• Task brief: As the answer, set down the lines below from the one containing "C := alpha *" through the one containing "the row count", exactly and inclusively, and no others.

[Extracted material — start]

(** * Batched matrix multiplication of dynet (dynet/matrix-multiply.h)

    A shallow embedding of the three entry points [MatrixMultiply],
    [MatrixTranspMultiplyAcc] and [MatrixMultiplyTranspAcc], each in its CPU
    (Eigen) and its accelerator (cuBLAS) variant, over an explicit flat
    memory of scalars.

    Scalars.  The code computes on [float].  The development is stated over
    an arbitrary carrier [T] with a zero, a one, an addition and a
    multiplication; every algebraic law a proof needs is an explicit
    hypothesis of the theorem that needs it, so that each statement shows
    which part of exact arithmetic it relies on.  Where such a law fails on
    [float], the integers extended with a NaN stand in for it.

    The accelerator library.  [cublasSgemm] is given twice: as the
    arithmetic of a call the library accepts, and, in
    [cublasSgemm_checked], together with the argument check whose failure
    [CUBLAS_CHECK] turns into an abort and with the output operand left
    unread when beta is zero.

    Integers.  Dimensions and batch counts ([unsigned], and [int] for
    [max_b]) are modelled as [nat]; products of dimensions are assumed not to
    overflow. *)

From Stdlib Require Import Arith PeanoNat Lia List Bool ZArith.
Import ListNotations.

(** ** Scalars *)

Class Scalar (T : Type) : Type := {
  zero : T;
  one : T;
  add : T -> T -> T;
  mul : T -> T -> T
}.

Infix "+!" := add (at level 50, left associativity).
Infix "*!" := mul (at level 40, left associativity).

#[export] Instance Z_Scalar : Scalar Z :=
  {| zero := 0%Z; one := 1%Z; add := Z.add; mul := Z.mul |}.

(** The test [beta == 0] of the accelerator library. *)
Class ZeroTest (T : Type) : Type := { is_zero : T -> bool }.

#[export] Instance Z_ZeroTest : ZeroTest Z := {| is_zero := Z.eqb 0%Z |}.

(** ** Dimension descriptors and tensors *)

(** Modelled from the spec: [Dim] (dynet/dim.h is not part of the sources at
    hand).  A dimension descriptor is (rows, cols, batch_count); [bd] is the
    batch count, [batch_size] the number of scalars of one batch element and
    [batch_elems] the number of batch elements. *)
Record Dim : Type := mkDim { rows : nat; cols : nat; bd : nat }.

Definition batch_elems (dm : Dim) : nat := bd dm.
Definition batch_size (dm : Dim) : nat := rows dm * cols dm.

(** Modelled from the spec: [Tensor] (dynet/tensor.h is not part of the
    sources at hand).  A tensor is a dimension descriptor [d] plus a
    contiguous buffer; the buffer is given by the address [v] of its first
    scalar in the flat memory. *)
Record Tensor : Type := mkTensor { d : Dim; v : nat }.

(** Number of scalars of the whole buffer of a tensor. *)
Definition size (t : Tensor) : nat := batch_size (d t) * bd (d t).

(** Modelled from the spec: [Tensor::batch_ptr].  Batch elements are laid out
    contiguously with stride rows*cols; a tensor of batch count 1 is reused
    at every batch index.  The specification gives a pointer only for a
    batch index below the batch count, or for a tensor of batch count 1,
    and leaves a call outside its preconditions undefined; the model has
    no pointer, [None], for any other index, and what is proved below of
    the result of a loop is proved for indices in range ([reaches]). *)
Definition batch_ptr (t : Tensor) (bid : nat) : option nat :=
  if bd (d t) =? 1 then Some (v t)
  else if bid <? bd (d t) then Some (v t + bid * batch_size (d t))
  else None.

(** ** Eigen matrix views *)

(** [Eigen::Map<Eigen::MatrixXf>]: a column-major [mrows] x [mcols] view of
    the memory at [data]; coefficient (i, j) lives at [data + i + j * mrows]. *)
Record Map : Type := mkMap { data : nat; mrows : nat; mcols : nat }.

(** Modelled from the spec: [Tensor::operator*], the matrix view of a tensor
    of batch count 1. *)
Definition operator_star (t : Tensor) : Map :=
  mkMap (v t) (rows (d t)) (cols (d t)).

(** Modelled from the spec: [Tensor::colbatch_matrix], the whole batch
    treated as one wide matrix of shape (rows, cols * batch_count). *)
Definition colbatch_matrix (t : Tensor) : Map :=
  mkMap (v t) (rows (d t)) (cols (d t) * batch_elems (d t)).

(** Modelled from the spec: [Tensor::batch_matrix], the matrix view of one
    batch element, at the pointer [batch_ptr] gives. *)
Definition batch_matrix (t : Tensor) (bid : nat) : option Map :=
  match batch_ptr t bid with
  | Some p => Some (mkMap p (rows (d t)) (cols (d t)))
  | None => None
  end.

(** An operand of an Eigen product: a view or its [.transpose()]. *)
Inductive MatExpr : Type :=
| Plain (A : Map)
| Transpose (A : Map).

Definition expr_rows (e : MatExpr) : nat :=
  match e with Plain A => mrows A | Transpose A => mcols A end.

Definition expr_cols (e : MatExpr) : nat :=
  match e with Plain A => mcols A | Transpose A => mrows A end.

(** Address of coefficient (i, j) of an operand. *)
Definition coeff_addr (e : MatExpr) (i j : nat) : nat :=
  match e with
  | Plain A => data A + i + j * mrows A
  | Transpose A => data A + j + i * mrows A
  end.

(** ** Backend multiply calls, as they are issued *)

(** A call of [cublasSgemm] with its transposition flags, dimensions,
    operand addresses and leading dimensions, or an Eigen statement
    [dst.noalias() += lhs * rhs] with its views. *)

Inductive Event : Type :=
| Sgemm (transa transb : bool) (m n k : nat) (A lda B ldb C ldc : nat)
| EigenProduct (dst : Map) (lhs rhs : MatExpr).

(** Position of address [a] in a column-major block of [m] rows and [n]
    columns at [base] with leading dimension [ld]: its (row, column) when
    [a] is a coefficient of the block. *)
Definition locate (base ld m n a : nat) : option (nat * nat) :=
  if (base <=? a) && ((a - base) mod ld <? m) && ((a - base) / ld <? n)
  then Some ((a - base) mod ld, (a - base) / ld)
  else None.

(** [for (b = from; b < from + count; ++b) body(b)] over a fallible state
    transformer. *)
Fixpoint for_loop {W : Type} (count from : nat) (body : nat -> W -> option W)
    (w : W) : option W :=
  match count with
  | 0 => Some w
  | S c =>
      match body from w with
      | Some w' => for_loop c (S from) body w'
      | None => None
      end
  end.

Section Kernels.

Context {T : Type} `{Scalar T}.

(** The flat memory of scalars. *)
Definition mem : Type := nat -> T.

(** The state: the memory and the backend multiply calls issued so far. *)
Record World : Type := mkWorld { heap : mem; trace : list Event }.

(** Sum of [f 0 .. f (k-1)], accumulated from the left. *)
Fixpoint sum_n (k : nat) (f : nat -> T) : T :=
  match k with
  | 0 => zero
  | S k' => sum_n k' f +! f k'
  end.

(** *** cuBLAS *)

(** [cublasSgemm(handle, transa, transb, m, n, k, alpha, A, lda, B, ldb,
    beta, C, ldc)], the BLAS contract of the library call:
    C := alpha * op(A) * op(B) + beta * C on column-major operands, op(A) of
    shape m x k, op(B) of shape k x n and C of shape m x n.  The operands
    are read in the state before the call.  Every call of this file passes
    the row count of C as [ldc].  This is the arithmetic of an accepted
    call only: the status the library returns, which [CUBLAS_CHECK] turns
    into an abort, and the library's not reading C when beta is zero are
    modelled by [cublasSgemm_checked] below. *)
Definition cublasSgemm (transa transb : bool) (m n k : nat) (alpha : T)
    (A lda B ldb : nat) (beta : T) (C ldc : nat) (w : World) : World :=
  {| heap := fun a =>
       match locate C ldc m n a with
       | Some (i, j) =>
           alpha *!
             sum_n k (fun p =>
               heap w (if transa then A + p + i * lda else A + i + p * lda) *!
               heap w (if transb then B + j + p * ldb else B + p + j * ldb))
           +! beta *! heap w a
       | None => heap w a
       end;
     trace := trace w ++ [Sgemm transa transb m n k A lda B ldb C ldc] |}.

(** *** Eigen *)

(** [dst.noalias() += lhs * rhs].  Eigen requires the inner dimensions of the
    product to agree and the destination to have the shape of the product;
    otherwise the statement has no defined result.  With [noalias] the
    operands are read in the state before the statement. *)
Definition noalias_add_product (dst : Map) (lhs rhs : MatExpr) (w : World)
    : option World :=
  if (expr_cols lhs =? expr_rows rhs) && (mrows dst =? expr_rows lhs)
     && (mcols dst =? expr_cols rhs)
  then
    Some {| heap := fun a =>
              match locate (data dst) (mrows dst) (mrows dst) (mcols dst) a with
              | Some (i, j) =>
                  heap w a +!
                  sum_n (expr_cols lhs) (fun p =>
                    heap w (coeff_addr lhs i p) *! heap w (coeff_addr rhs p j))
              | None => heap w a
              end;
            trace := trace w ++ [EigenProduct dst lhs rhs] |}
  else None.

(** [t.tbvec() = alpha * t.tbvec()], evaluated on the CPU device: every
    scalar of the buffer of [t] is multiplied by [alpha]. *)
Definition tbvec_scale (alpha : T) (t : Tensor) (w : World) : World :=
  {| heap := fun a =>
       if (v t <=? a) && (a <? v t + size t) then alpha *! heap w a
       else heap w a;
     trace := trace w |}.

(** *** MatrixMultiply *)

Definition MatrixMultiply_GPU (l r y : Tensor) (acc_scalar : T) (w : World)
    : option World :=
  if (bd (d l) =? 1) && (bd (d r) =? bd (d y)) then
    Some (cublasSgemm false false
            (rows (d y)) (cols (d y) * batch_elems (d y)) (cols (d l))
            one (v l) (rows (d l)) (v r) (rows (d r))
            acc_scalar (v y) (rows (d y)) w)
  else
    for_loop (bd (d y)) 0 (fun b w =>
      match batch_ptr l b, batch_ptr r b, batch_ptr y b with
      | Some lp, Some rp, Some yp =>
          Some (cublasSgemm false false
                  (rows (d y)) (cols (d y)) (cols (d l))
                  one lp (rows (d l)) rp (rows (d r))
                  acc_scalar yp (rows (d y)) w)
      | _, _, _ => None
      end) w.
(** C1 (amended): a document that is a non-empty object without
    top-level regions (its ["subregions"] is absent or the empty list)
    is a normal case: [main] prints nothing, calls [walk] not even
    once (no fuel is needed) and returns 0.  [main] returns 1 exactly
    for the falsy documents: [None], and also [{}]. *)
Theorem main_zero_regions {fmt : Formatter} :
  (forall fuel fields,
     fields <> [] ->
     dict_get fields "subregions" = None \/
     dict_get fields "subregions" = Some (JList []) ->
     main fuel (JObj fields) = ([], Ok 0%Z)) /\
  (forall fuel data,
     snd (main fuel data) = Ok 1%Z <-> truthy data = false) /\
  (forall fuel data, truthy data = false -> main fuel data = ([], Ok 1%Z)).
Proof.
  split; [|split].
  - intros fuel fields Hne Hsub. unfold main.
    assert (Ht : truthy (JObj fields) = true) by (now destruct fields).
    rewrite Ht. cbn [negb]. unfold py_get.
    destruct Hsub as [-> | ->]; reflexivity.
  - intros fuel data. unfold main. destruct (truthy data); cbn [negb].
    + split; [|discriminate]. intros H.
      match type of H with snd (bind ?m _) = _ => destruct m as [out [r|e|]] end;
        try discriminate.
      rewrite bind_ok in H. cbn [snd] in H.
      match type of H with snd (bind ?m _) = _ => destruct m as [out1 [its|e|]] end;
        try discriminate.
      rewrite bind_ok in H. cbn [snd] in H.
      match type of H with snd (bind ?m _) = _ =>
        destruct (bind_const_outcome m 0%Z) as [E|E] end.
      * rewrite E in H. discriminate.
      * now apply E in H.
    + split; reflexivity.
  - intros fuel data Ht. unfold main. now rewrite Ht.
Qed.

Lemma main_zero_regions_witness :
  [("subregions", JList [])] <> [] /\
  main 0 (JObj [("subregions", JList [])]) = ([], Ok 0%Z).
Proof.
  split; [discriminate|].
  apply (proj1 main_zero_regions 0 [("subregions", JList [])]);
    [discriminate|right; reflexivity].
Defined.

Ltac solve_wf :=
  repeat first
    [ progress cbn [In subregions_of dict_get String.eqb Ascii.eqb Bool.eqb
                      path_field_ok subregions_field_ok]
    | exact I
    | match goal with
      | |- wf_region (JObj _) => constructor
      | |- forall c, _ \/ _ -> _ => intros ? [<-|?]
      | |- forall c, False -> _ => intros ? []
      | H : _ \/ _ |- _ => destruct H as [<-|H]
      | H : False |- _ => destruct H
      | |- _ /\ _ => split
      | |- _ :: _ <> [] => discriminate
      end ].
(** The sorted list does not depend on the order of the input. *)
Lemma sorted_Permutation_eq l1 l2 : l1 ≡ₚ l2 → sorted l1 = sorted l2.
Proof.
  intros Hp. apply (StronglySorted_unique String.le).
  - apply sorted_StronglySorted.
  - apply sorted_StronglySorted.
  - by rewrite !sorted_Permutation.
Qed.

Lemma sorted_id l : StronglySorted String.le l → sorted l = l.
Proof.
  intros Hl. apply (StronglySorted_unique String.le).
  - apply sorted_StronglySorted.
  - done.
  - apply sorted_Permutation.
Qed.

Lemma elem_of_sorted x l : x ∈ sorted l ↔ x ∈ l.
Proof. by rewrite sorted_Permutation. Qed.

End sorted_facts.

Section pair_stream_facts.
Import Api.
Implicit Types (carts : list Cart).

Lemma elem_of_pair_stream a b carts :
  (a, b) ∈ pair_stream carts →
  String.le a b ∧ ∃ c, c ∈ carts ∧ a ∈ ids c ∧ b ∈ ids c.
Proof.
  unfold pair_stream. intros (c & Hin & Hc)%list_elem_of_bind. split.
  - apply (all_pairs_sorted String.le _ _ (sorted (ids c))); [|done].
    apply sorted_StronglySorted.
  - exists c. apply elem_of_all_pairs in Hin as [Ha Hb].
    by rewrite !elem_of_sorted in Ha, Hb.
Qed.




Lemma pair_stream_Permutation carts carts' :
  Forall2 (λ c c', ids c ≡ₚ ids c') carts carts' →
  pair_stream carts = pair_stream carts'.
Proof.
  unfold pair_stream. induction 1 as [|c c' carts carts' Hc _ IH]; [done|].
  csimpl. by rewrite IH, (sorted_Permutation_eq _ _ Hc).
Qed.

(** The entries of the output: the generated pairs that are frequent
    enough, each with its number of generations. *)
Lemma elem_of_frequently_bought_together carts min_frequency out pr n :
  find_frequently_bought_together carts min_frequency = Ok out →
  (pr, n) ∈ out ↔
    pr ∈ pair_stream carts ∧ n = occ pr (pair_stream carts) ∧
    (min_frequency ≤ Z.of_nat n)%Z.
Proof.
  rewrite find_frequently_bought_together_spec. intros [= <-].
  rewrite elem_of_sorted_reverse, list_elem_of_filter, elem_of_Counter.
  simpl. naive_solver.
Qed.

Lemma StronglySorted_filter {A} (R : relation A) (P : A → Prop)
    `{∀ x, Decision (P x)} (l : list A) :
  StronglySorted R l → StronglySorted R (filter P l).
Proof.
  induction 1 as [|x l Hl IH Hx]; [constructor|].
  rewrite filter_cons. case_decide; [|done].
  constructor; [done|]. rewrite Forall_forall in Hx |- *.
  intros y [_ Hy]%list_elem_of_filter. by apply Hx.
Qed.
End pair_stream_facts.

(** ** Frequently bought together *)

Ltac by_compute :=
  match goal with
  | |- ?P => apply (bool_decide_unpack P); vm_compute; exact I
  end.

Section co_occurrence.
Import Api.
Implicit Types (carts : list Cart).




(** C4: permuting the items inside carts leaves the output of
    [find_frequently_bought_together] unchanged; in particular the carts
    [a, b] and [b, a] yield the single canonical pair (a, b) with
    count 2. *)
Theorem co_occurrence_order_insensitive carts carts' min_frequency a b :
  Forall2 (λ c c', ids c ≡ₚ ids c') carts carts' →
  String.le a b → a ≠ b →
  find_frequently_bought_together carts min_frequency
  = find_frequently_bought_together carts' min_frequency ∧
  find_frequently_bought_together [cart_of [a; b]; cart_of [b; a]] 2
  = Ok [((a, b), 2)].
Proof.
  intros Hperm Hle Hab. split.
  - rewrite !find_frequently_bought_together_spec.
    by rewrite (pair_stream_Permutation _ _ Hperm).
  - rewrite find_frequently_bought_together_spec.
    assert (pair_stream [cart_of [a; b]; cart_of [b; a]] = [(a, b); (a, b)])
      as ->.
    { unfold pair_stream. csimpl. unfold ids. simpl.
      rewrite (sorted_Permutation_eq [b; a] [a; b]) by apply Permutation_swap.
      rewrite sorted_id; [done|]. repeat constructor. done. }
    assert (Counter [(a, b); (a, b)] = [((a, b), 2)]) as ->.
    { unfold Counter, incr. simpl. by rewrite decide_True. }
    unfold dict. rewrite filter_cons, filter_nil.
    by rewrite decide_True by (simpl; lia).
Qed.

(** An instance: a cart and a rotation of it, and P4 itself. *)
Lemma co_occurrence_order_insensitive_witness :
  find_frequently_bought_together [cart_of ["A"; "B"; "C"]] 1
  = find_frequently_bought_together [cart_of ["C"; "A"; "B"]] 1 ∧
  find_frequently_bought_together [cart_of ["A"; "B"]; cart_of ["B"; "A"]] 2
  = Ok [(("A", "B"), 2)].
Proof.
  apply (co_occurrence_order_insensitive
           [cart_of ["A"; "B"; "C"]] [cart_of ["C"; "A"; "B"]] 1 "A" "B").
  - constructor; [|constructor].
    apply (Permutation_app_comm ["A"; "B"] ["C"]).
  - by_compute.
  - by_compute.
Defined.

(** C7, as stated, fails: with two pairs of equal count the pair
    generated first comes first, here (C, D) before (A, B), against the
    canonical order of the pairs. *)
Lemma co_occurrence_ties_not_canonical :
  ¬ (∀ out,
       find_frequently_bought_together
         [cart_of ["C"; "D"]; cart_of ["C"; "D"];
          cart_of ["A"; "B"]; cart_of ["A"; "B"]] 2 = Ok out →
       StronglySorted (desc_then snd (λ x y, pair_le x.1 y.1)) out).
Proof.
  intros Hclaim.
  assert (find_frequently_bought_together
            [cart_of ["C"; "D"]; cart_of ["C"; "D"];
             cart_of ["A"; "B"]; cart_of ["A"; "B"]] 2
          = Ok [(("C", "D"), 2); (("A", "B"), 2)]) as Hrun
    by (vm_compute; reflexivity).
  apply Hclaim in Hrun. apply StronglySorted_cons in Hrun as [Hhd _].
  apply Forall_cons in Hhd as [[Hlt|[_ Hle]] _].
  - simpl in Hlt. lia.
  - destruct Hle as [[_ Hle]|[Heq _]]; [by vm_compute in Hle|done].
Qed.

(** C7, amended: the output is sorted descending by count, and pairs of
    equal count stand in the order in which they were first generated
    while scanning the carts (the sort has the count as its only key and
    is stable); so the order is determined by the input. *)
Theorem co_occurrence_sorted_by_count_then_first_seen carts min_frequency :
  ∃ out,
    find_frequently_bought_together carts min_frequency = Ok out ∧
    StronglySorted
      (desc_then snd (λ x y, seen_before (pair_stream carts) x.1 y.1)) out.
Proof.
  rewrite find_frequently_bought_together_spec. eexists. split; [done|].
  apply sorted_reverse_sorted, StronglySorted_filter.
  apply Counter_entries_first_seen.
Qed.

(** C8: no pair whose count is below [min_frequency] appears in the
    output, and raising [min_frequency] can only remove entries. *)
Theorem min_frequency_filter_antitone carts m1 m2 :
  (m1 ≤ m2)%Z →
  ∃ out1 out2,
    find_frequently_bought_together carts m1 = Ok out1 ∧
    find_frequently_bought_together carts m2 = Ok out2 ∧
    (∀ pr n, (pr, n) ∈ out1 →
       n = occ pr (pair_stream carts) ∧ (m1 ≤ Z.of_nat n)%Z) ∧
    (∀ e, e ∈ out2 → e ∈ out1) ∧
    (∀ pr, pr ∈ out2.*1 → pr ∈ out1.*1).
Proof.
  intros Hm.
  destruct (find_frequently_bought_together carts m1) as [out1|e] eqn:H1;
    [|by rewrite find_frequently_bought_together_spec in H1].
  destruct (find_frequently_bought_together carts m2) as [out2|e] eqn:H2;
    [|by rewrite find_frequently_bought_together_spec in H2].
  exists out1, out2.
  assert (∀ e, e ∈ out2 → e ∈ out1) as Hsub.
  { intros [pr n].
    rewrite (elem_of_frequently_bought_together _ _ _ _ _ H1),
      (elem_of_frequently_bought_together _ _ _ _ _ H2).
    intros (? & ? & ?). split_and!; [done..|lia]. }
  split_and!; [done..| |done|].
  - intros pr n.
    rewrite (elem_of_frequently_bought_together _ _ _ _ _ H1). naive_solver.
  - intros pr (e & -> & He)%list_elem_of_fmap.
    apply list_elem_of_fmap. exists e. split; [done|]. by apply Hsub.
Qed.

[Extracted material — finish]

• Answer for the task:
    C := alpha * op(A) * op(B) + beta * C on column-major operands, op(A) of
    shape m x k, op(B) of shape k x n and C of shape m x n.  The operands
    are read in the state before the call.  Every call of this file passes
    the row count of C as [ldc].  This is the arithmetic of an accepted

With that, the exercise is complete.